This article is about the postage stamps and postal history of Hamburg from the medieval messengers until the entry of the Hamburg Postal Administration into the Northern German Postal District in 1868.

== Historical development ==

After the foundation of the German Hanseatic League in the late Middle Ages, so-called regulated messenger hauls were formed, which were used to transport messages from Hamburg via Lübeck, Rostock, Stettin, Danzig, and Königsberg to Riga, as well as via Bremen to Amsterdam and via Celle and Braunschweig to Nuremberg.

In 1649, a Danish post office opened in Hamburg. In the 17th century, the Thurn und Taxis post settled down in Hamburg; the post and goods carriage, with royal privileges, was established between Hamburg and Nuremberg.

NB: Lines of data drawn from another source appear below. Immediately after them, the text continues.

(** The desk the command works on: the one there, to be resumed, or a new one. *)
Definition desk_to_start (a : create_args) (p : plan) : W Drydock :=
  let n := ca_name a in
  existing ← reg_get (get_drydock n);
  _ ← (match existing with Some ws => refuse_existing a ws | None => mret tt end);
  existing ← (match existing with
              | Some ws => if ((state ws =s "running") || (state ws =s "error")) && ca_force a
                           then force_recreate n ws else mret existing
              | None => mret None
              end);
  match existing with
  | Some ws =>
      if resumable_state ws then mret ws
      else throw (WsError ("Drydock '" +:+ n +:+ "' is in unexpected state '" +:+ state ws +:+ "'")
                    (Some ("Investigate: ws inspect " +:+ n)))
  | None => register_new a p
  end.

(** The overlay file of the desk; the row's configuration becomes its path alone. *)
Definition direct_overlay (proj_cfg : option ProjectConfig) (ws : Drydock) (subpath : string) : W (Drydock * string) :=
  let devcontainer_json := direct_workspace_folder ws // subpath // "devcontainer.json" in
  found ← path_exists devcontainer_json;
  if negb found then
    _ ← touch_state (name ws) "error";
    throw (WsError ("devcontainer.json not found at " +:+ devcontainer_json)
             (Some ("Create " +:+ devcontainer_json +:+ ", or set a different workspace_subdir "
                    +:+ "or devcontainer_subpath in the project YAML")))
  else
    overlay_config ← lift (_overlay_from_project proj_cfg);
    _ ← mkdir_p (home // ".drydock" // "secrets" // id ws);
    overlay_path ← write_overlay ws OVERLAY_DIR overlay_config devcontainer_json;
    o ← touch_drydock (name ws) [F_config (JObj [("overlay_path", JStr overlay_path)])];
    ws ← row_of o;
    mret (ws, overlay_path).

(** [devc.up] and the row it makes; a [WsError] on the way leaves the row in error. *)
Definition launch (ws : Drydock) (workspace_folder overlay_path : string) : W (Drydock * json) :=
  on_ws_failure
    (up_result ← up false workspace_folder overlay_path;
     let cid := jget_default "container_id" (JStr "") up_result in
     let warning := jget "warning" up_result in
     text ← lift (Desks.sql_text cid);
     o ← touch_drydock (name ws)
           ([F_container_id text; F_state "running"]
            ++ (if truthy warning then [F_config (JObj (jset "lifecycle_warning" warning (stored_config ws)))] else []));
     started ← row_of o;
     _ ← audit_log_event "drydock.running" (id started) [];
     mret (started, cid))
    (_ ← touch_state (name ws) "error"; audit_log_event "drydock.error" (id ws) []).

Definition create_direct (a : create_args) (proj_cfg : option ProjectConfig) : W json :=
  let p := plan_of a proj_cfg in
  ws ← desk_to_start a p;
  let workspace_folder := direct_workspace_folder ws in
  subpath ← lift (as_path (pl_devcontainer p));
  '(ws, overlay_path) ← direct_overlay proj_cfg ws subpath;
  _ ← check_available;
  _ ← remove_stale_containers false workspace_folder;
  o ← touch_state (name ws) "provisioning";
  ws ← row_of o;
  '(ws, cid) ← launch ws workspace_folder overlay_path;
  _ ← (if truthy cid then
         folder ← _read_workspace_folder_from_overlay overlay_path;
         text ← lift (Desks.sql_text cid);
         _ ← seed_drydock_trust text folder; mret tt
       else mret tt);
  mret (to_dict ws).

(** ** The command *)

(** [--force] asks the daemon to destroy first; a desk that is not there is none to destroy. *)
Definition destroy_first (n : string) : W unit :=
  r ← call_daemon exchange "DestroyDesk" [("name", JStr n); ("force", JBool true)];
  match r with
  | inl (DaemonRpcError _ message data) =>
      if message =s "desk_not_found" then mret tt else throw (_ws_error_from_daemon_error message data)
  | _ => mret tt
  end.

Definition cli_create (dry_run : bool) (a : create_args) : W json :=
  _ ← _ensure_gitconfig_stub;
  proj_cfg ← load_project_config (ca_project a);
  let p := plan_of a proj_cfg in
  _ ← lift (_validate_devcontainer_subpath (pl_devcontainer p));
  if dry_run then create_preview a p
  else
    _ ← (if ca_force a then destroy_first (ca_name a) else mret tt);
    r ← call_daemon exchange "CreateDesk" (daemon_params a p proj_cfg);
    match r with
    | inr result => mret (JObj result)
    | inl (DaemonRpcError _ message data) => throw (_ws_error_from_daemon_error message data)
    | inl (DaemonUnavailable _) => create_direct a proj_cfg
    end.
End Cli.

In 1810, Napoleon annexed the three Hanseatic cities and the northwest of Germany in the course of the Continental System against Great Britain.

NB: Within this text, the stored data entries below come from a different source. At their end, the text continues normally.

Lemma upgrade_reads dry to n ws proj_cfg dockerfile raw w w1 : to <> "" -> reads_dockerfile ws n proj_cfg dockerfile raw w w1 ->
  upgrade exchange cwd dry (Some to) n w =
  match search_from true (universal_newlines raw) with
  | None =>
      throw (WsError ("No FROM ghcr.io/stevefan/drydock-base: line in " +:+ dockerfile)
               (Some ("Project '" +:+ project ws +:+ "' is not on drydock-base; nothing to upgrade")))
  | Some (pre, l) =>
      if fl_tag l =s to then mret (unchanged n to)
      else
        new_contents ← lift (bumped pre l to);
        if dry then mret (upgrade_preview n (fl_tag l) to dockerfile)
        else
          _ ← host_write dockerfile new_contents;
          upgrade_steps exchange cwd ws n proj_cfg dockerfile (fl_tag l) to
  end (op_done w1).
Proof.
  intros Hto (Hn & Hp & Hd & Hh & Hf). unfold upgrade. cbv zeta. change (default "" (Some to)) with to. destruct (is_empty to) eqn:E; [by destruct to|].
  assert (desk_or n "ws list" w = (Ok ws, w)) as E1 by (unfold desk_or, reg_get; rewrite gets_bind; by rewrite Hn).
  rewrite (bind_ok _ _ _ _ _ E1), (bind_ok _ _ _ _ _ Hp), Hd, lift_bind.
  by rewrite (bind_ok _ _ _ _ _ (dockerfile_text_eq ws _ _ _ Hh Hf)).
Qed.

Lemma host_write_file p old data w : w_host w !! p = Some (NFile old) -> fs_fault (w_fsops w) = None ->
  host_write p data w = (Ok tt, set_host (<[p := NFile data]> (w_host w)) (op_done w)).
Proof. intros Hp Hf. unfold host_write, fs_op, mbind, M_bind. rewrite Hf. unfold host_at, gets. cbn. by rewrite Hp. Qed.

After the end of the French occupation, several post offices were re-established in Hamburg. The Hanseatic city had its own post offices in Hamburg and Ritzebüttel. In the Hamburg city post office (Mengstraße No. 43), the Swedish-Norwegian post, the post of Thurn and Taxis (Mengstraße No. 48), and the post of Hannover were housed. The Prussian Central Post Office, the Mecklenburg Post, and the Danish Post worked in their own buildings.

A register was available where one could look up where to hand over his post for different destinations. The post to England and overseas was delivered by the city post. The Thurn und Taxis post was in charge of the post to France, Spain, Portugal, Italy, Belgium, and Switzerland. Prussia delivered the post to Russia and Poland, as well as to Turkey via Austria. Scandinavia was supplied by the Danish or the Swedish-Norwegian post.

Starting in 1796, the post to Heligoland, which belonged to Denmark at that time, was delivered by a Hamburg postal agent, as there was a Hamburg postal agency on Heligoland.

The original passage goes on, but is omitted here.